## WHAT THE TASK REQUIRES
Please reproduce the entries below exactly, starting at the first line and ending with the line that holds "Lemma category_from_label_tiers (label".

(SUPPLIED INFORMATION)

Lemma lower_idem (s : string) : PyStr.lower (PyStr.lower s) = PyStr.lower s.
Proof.
  induction s as [|c s IH]; simpl; [reflexivity|].
  now rewrite lower_ascii_idem, IH.
Qed.

(** ** LabelClassifier *)

(** A tier that answers does so through one of its rules. *)
Lemma first_rule_fires (fires : list string -> bool)
  (rules : list (list string * string)) (c : string) :
  first_rule fires rules = Some c ->
  exists entries, In (entries, c) rules /\ fires entries = true.
Proof.
  unfold first_rule. destruct (find _ rules) as [[entries c']|] eqn:Hf;
    [|discriminate].
  intros H; injection H as <-. apply find_some in Hf. now exists entries.
Qed.

(** The chain of tests of [_category_from_label] is the cascade of
    the three tiers. *)
Lemma category_from_label_tiers (label : string) :
  _category_from_label label =
  match exact_tier (normalize label) with
  | Some c => c
  | None =>
      match substring_tier (normalize label) with
      | Some c => c
      | None =>
          match fragment_tier (normalize label) with
          | Some c => c
          | None => "uncategorized"
          end
      end
  end.
Proof.
  unfold _category_from_label, exact_tier, substring_tier, fragment_tier,
    first_rule, vocabularies, fragment_rules, normalize.
  set (l := PyStr.strip (PyStr.lower label)).
  cbn [app find fst snd].
  repeat rewrite any_in_cons. repeat rewrite any_in_nil.
  destruct (PyStr.mem l fruits); [reflexivity|].
  destruct (PyStr.mem l vegetables); [reflexivity|].
  destruct (PyStr.mem l dairy); [reflexivity|].
  destruct (PyStr.mem l meat); [reflexivity|].
  destruct (PyStr.mem l grains); [reflexivity|].
  destruct (PyStr.mem l other); [reflexivity|].
  destruct (any_in fruits l); [reflexivity|].
  destruct (any_in vegetables l); [reflexivity|].
  destruct (any_in dairy l); [reflexivity|].
  destruct (any_in meat l); [reflexivity|].
  destruct (any_in grains l); [reflexivity|].
  repeat match goal with
         | |- context [PyStr.contains ?s l] =>
             destruct (PyStr.contains s l); cbn [orb]; try reflexivity
         end.
Qed.

(** The classifier does not see case or surrounding white space. *)
Lemma category_case_insensitive (a b : string) :
  normalize a = normalize b -> _category_from_label a = _category_from_label b.
Proof.
  intros H. rewrite !category_from_label_tiers. now rewrite H.
Qed.



(** ** Insertion-ordered dictionaries *)

Section DictFacts.
Variable V : Type.
Implicit Types (d : PyDict.t V) (k : string) (v : V).

Lemma get_set k k' v d :
  PyDict.get k (PyDict.set k' v d) =
  if String.eqb k k' then Some v else PyDict.get k d.
Proof.
  induction d as [|[k1 v1] d IH]; simpl.
  - reflexivity.
  - destruct (String.eqb k' k1) eqn:E1; simpl.
    + apply String.eqb_eq in E1; subst k1.
      destruct (String.eqb k k'); reflexivity.
    + rewrite IH. destruct (String.eqb k k1) eqn:E2; [|reflexivity].
      apply String.eqb_eq in E2; subst k1.
      rewrite String.eqb_sym, E1. reflexivity.
Qed.

Lemma set_same k v d : PyDict.get k d = Some v -> PyDict.set k v d = d.
Proof.
  induction d as [|[k1 v1] d IH]; simpl; [discriminate|].
  destruct (String.eqb k k1) eqn:E.
  - intros H; injection H as ->. reflexivity.
  - intros H. now rewrite IH.
Qed.

Lemma keys_set k v d :
  PyDict.keys (PyDict.set k v d) =
  if PyStr.mem k (PyDict.keys d) then PyDict.keys d else PyDict.keys d ++ [k].
Proof.
  induction d as [|[k1 v1] d IH]; simpl; [reflexivity|].
  destruct (String.eqb k k1); simpl; [reflexivity|].
  unfold PyDict.keys in *. rewrite IH.
  unfold PyStr.mem. destruct (existsb _ _); reflexivity.
Qed.

Lemma get_None_keys k d :
  PyDict.get k d = None <-> PyStr.mem k (PyDict.keys d) = false.
Proof.
  induction d as [|[k1 v1] d IH]; simpl; [tauto|].
  destruct (String.eqb k k1); simpl; [split; discriminate | exact IH].
Qed.

Lemma values_by_keys d :
  NoDup (PyDict.keys d) ->
  map (fun k => PyDict.get k d) (PyDict.keys d) = map Some (PyDict.values d).
Proof.
  induction d as [|[k1 v1] d IH]; simpl; [reflexivity|].
  intros Hnd. inversion Hnd as [|? ? Hnotin Hnd']; subst.
  rewrite String.eqb_refl. f_equal.
  rewrite <- (IH Hnd'). apply map_ext_in. intros k Hin.
  destruct (String.eqb k k1) eqn:E; [|reflexivity].
  apply String.eqb_eq in E; subst. contradiction.
Qed.

Lemma in_values_set k v d x :
  In x (PyDict.values (PyDict.set k v d)) -> x = v \/ In x (PyDict.values d).
Proof.
  induction d as [|[k1 v1] d IH]; simpl.
  - intros [<-|[]]. now left.
  - destruct (String.eqb k k1); simpl.
    + intros [<-|H]; [now left | right; now right].
    + intros [<-|H]; [right; now left|].
      destruct (IH H) as [->|H']; [now left | right; now right].
Qed.

End DictFacts.

(** ** Keys in order of first occurrence *)

Lemma mem_app (x : string) (xs ys : list string) :
  PyStr.mem x (xs ++ ys) = PyStr.mem x xs || PyStr.mem x ys.
Proof. unfold PyStr.mem. apply existsb_app. Qed.

Lemma filter_filter {A} (p q : A -> bool) (l : list A) :
  filter p (filter q l) = filter (fun x => q x && p x) l.
Proof.
  induction l as [|x l IH]; simpl; [reflexivity|].
  destruct (q x); simpl; [destruct (p x)|]; now rewrite IH.
Qed.

Lemma first_occurrences_In (ks : list string) (k : string) :
  In k (first_occurrences ks) <-> In k ks.
Proof.
  induction ks as [|k1 ks IH]; simpl; [tauto|].
  rewrite filter_In, IH, negb_true_iff, String.eqb_neq.
  destruct (String.eqb_spec k1 k) as [->|Hne]; [tauto|].
  split; [tauto|]. intros [H|H]; [contradiction|].
  right. split; [assumption | congruence].
Qed.

Lemma first_occurrences_NoDup (ks : list string) : NoDup (first_occurrences ks).
Proof.
  induction ks as [|k ks IH]; simpl; constructor.
  - rewrite filter_In, negb_true_iff, String.eqb_neq. tauto.
  - now apply NoDup_filter.
Qed.

(** ** Loops that fill a dictionary, one key per element *)

Section DictFold.
Variable V : Type.
Variable key : Detection -> string.
Variable entry : option V -> Detection -> V.
Variable step : PyDict.t V -> Detection -> PyDict.t V.
Hypothesis step_set :
  forall acc d,
    step acc d = PyDict.set (key d) (entry (PyDict.get (key d) acc) d) acc.

Lemma fold_get (k : string) (l : list Detection) (acc : PyDict.t V) :
  PyDict.get k (fold_left step l acc) =
  fold_left (fun o d => Some (entry o d)) (members key k l) (PyDict.get k acc).
Proof.
  revert acc; induction l as [|d l IH]; intros acc; simpl; [reflexivity|].
  rewrite IH, step_set, get_set, (String.eqb_sym k).
  destruct (String.eqb (key d) k) eqn:E; simpl; [|reflexivity].
  apply String.eqb_eq in E. now rewrite E.
Qed.

Lemma fold_keys (l : list Detection) (acc : PyDict.t V) :
  PyDict.keys (fold_left step l acc) =
  PyDict.keys acc ++
  filter (fun k => negb (PyStr.mem k (PyDict.keys acc)))
         (first_occurrences (map key l)).
Proof.
  revert acc; induction l as [|d l IH]; intros acc; simpl.
  - now rewrite app_nil_r.
  - rewrite IH, step_set, keys_set.
    destruct (PyStr.mem (key d) (PyDict.keys acc)) eqn:E; simpl.
    + f_equal. rewrite filter_filter. apply filter_ext. intros k.
      destruct (String.eqb_spec k (key d)) as [->|Hne]; simpl; [|reflexivity].
      now rewrite E.
    + rewrite <- app_assoc. simpl. do 2 f_equal.
      rewrite filter_filter. apply filter_ext. intros k.
      rewrite mem_app. unfold PyStr.mem at 2. simpl. rewrite orb_false_r.
      destruct (String.eqb k (key d)); simpl;
        [now rewrite orb_true_r | now rewrite orb_false_r].
Qed.

(** After the loop, the dictionary holds one value per key, in the
    order in which the keys first occurred; the value under a key is
    what the loop body makes of the detections with that key, taken
    in order. *)
Lemma fold_values (l : list Detection) :
  map Some (PyDict.values (fold_left step l [])) =
  map (fun k => fold_left (fun o d => Some (entry o d)) (members key k l) None)
      (first_occurrences (map key l)).
Proof.
  assert (Hk : PyDict.keys (fold_left step l []) = first_occurrences (map key l)).
  { rewrite fold_keys. simpl.
    clear. induction (first_occurrences (map key l)) as [|k ks IH]; simpl;
      [reflexivity | now rewrite IH]. }
  rewrite <- values_by_keys by (rewrite Hk; apply first_occurrences_NoDup).
  rewrite Hk. apply map_ext. intros k. now rewrite fold_get.
Qed.

End DictFold.

(** ** Confidences *)

Lemma Qgtb_lt (x y : Q) : Qgtb x y = true <-> (y < x)%Q.
Proof.
  unfold Qgtb. rewrite negb_true_iff, <- not_true_iff_false, Qle_bool_iff.
  split; [apply Qnot_le_lt | apply Qlt_not_le].
Qed.

Lemma Qgtb_le (x y : Q) : Qgtb x y = false <-> (x <= y)%Q.
Proof.
  unfold Qgtb. rewrite negb_false_iff. apply Qle_bool_iff.
Qed.

Lemma py_max_cases (a b : Q) :
  ((a < b)%Q /\ py_max a b = b) \/ ((b <= a)%Q /\ py_max a b = a).
Proof.
  unfold py_max. destruct (Qgtb b a) eqn:E.
  - left. split; [now apply Qgtb_lt | reflexivity].
  - right. split; [now apply Qgtb_le | reflexivity].
Qed.

(** The running maximum bounds every confidence seen and is one of
    them: it is neither a mean nor simply the latest value. *)
Lemma running_max_bound (first : Q) (later : list Q) :
  (forall x, In x (first :: later) -> (x <= running_max first later)%Q) /\
  In (running_max first later) (first :: later).
Proof.
  unfold running_max. revert first.
  induction later as [|y later IH]; intros first; simpl.
  - split; [|now left]. intros x [<-|[]]. apply Qle_refl.
  - destruct (IH (py_max first y)) as [Hle Hin]. split.
    + intros x Hx.
      assert (Hxm : (x <= py_max first y)%Q \/ In x later).
      { destruct Hx as [<-|[<-|Hx]]; [| |now right]; left;
          destruct (py_max_cases first y) as [[Hlt ->]|[Hge ->]];
          auto using Qle_refl, Qlt_le_weak. }
      destruct Hxm as [Hxm|Hxm].
      * eapply Qle_trans; [exact Hxm|]. apply Hle. now left.
      * apply Hle. now right.
    + destruct Hin as [Hin|Hin]; [|right; now right].
      rewrite <- Hin.
      destruct (py_max_cases first y) as [[_ ->]|[_ ->]];
        [right; now left | now left].
Qed.

(** ** Aggregator *)

Lemma group_step_set (acc : PyDict.t GroupedDetection) (d : Detection) :
  group_step acc d =
  PyDict.set (group_key d) (group_entry (PyDict.get (group_key d) acc) d) acc.
Proof.
  unfold group_step, group_entry.
  destruct (PyDict.get (group_key d) acc); reflexivity.
Qed.

(** Every later detection of a group adds one to the quantity and
    folds its confidence into the running maximum; nothing else of
    the group changes. *)
Lemma group_entries_later (later : list Detection) (g : GroupedDetection) :
  fold_left (fun o d => Some (group_entry o d)) later (Some g) =
  Some (mkGrouped (g_name g) (g_category g)
                  (g_quantity g + Z.of_nat (List.length later)) (g_unit g)
                  (running_max (g_confidence g) (map confidence later))
                  (g_bbox g)).
Proof.
  revert g; induction later as [|d later IH]; intros g.
  - simpl. rewrite Z.add_0_r. now destruct g.
  - cbn [fold_left]. cbn [group_entry]. rewrite IH. cbn [g_name g_category g_quantity
      g_unit g_confidence g_bbox List.length map running_max fold_left].
    do 2 f_equal. lia.
Qed.

Lemma group_entries_summarize (ms : list Detection) :
  fold_left (fun o d => Some (group_entry o d)) ms None = summarize ms.
Proof.
  destruct ms as [|first later]; [reflexivity|].
  cbn [fold_left group_entry]. rewrite group_entries_later. reflexivity.
Qed.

(End SUPPLIED INFORMATION)

## RESPONSE TO THIS EXERCISE
Lemma lower_idem (s : string) : PyStr.lower (PyStr.lower s) = PyStr.lower s.
Proof.
  induction s as [|c s IH]; simpl; [reflexivity|].
  now rewrite lower_ascii_idem, IH.
Qed.

(** ** LabelClassifier *)

(** A tier that answers does so through one of its rules. *)
Lemma first_rule_fires (fires : list string -> bool)
  (rules : list (list string * string)) (c : string) :
  first_rule fires rules = Some c ->
  exists entries, In (entries, c) rules /\ fires entries = true.
Proof.
  unfold first_rule. destruct (find _ rules) as [[entries c']|] eqn:Hf;
    [|discriminate].
  intros H; injection H as <-. apply find_some in Hf. now exists entries.
Qed.

(** The chain of tests of [_category_from_label] is the cascade of
    the three tiers. *)
Lemma category_from_label_tiers (label : string) :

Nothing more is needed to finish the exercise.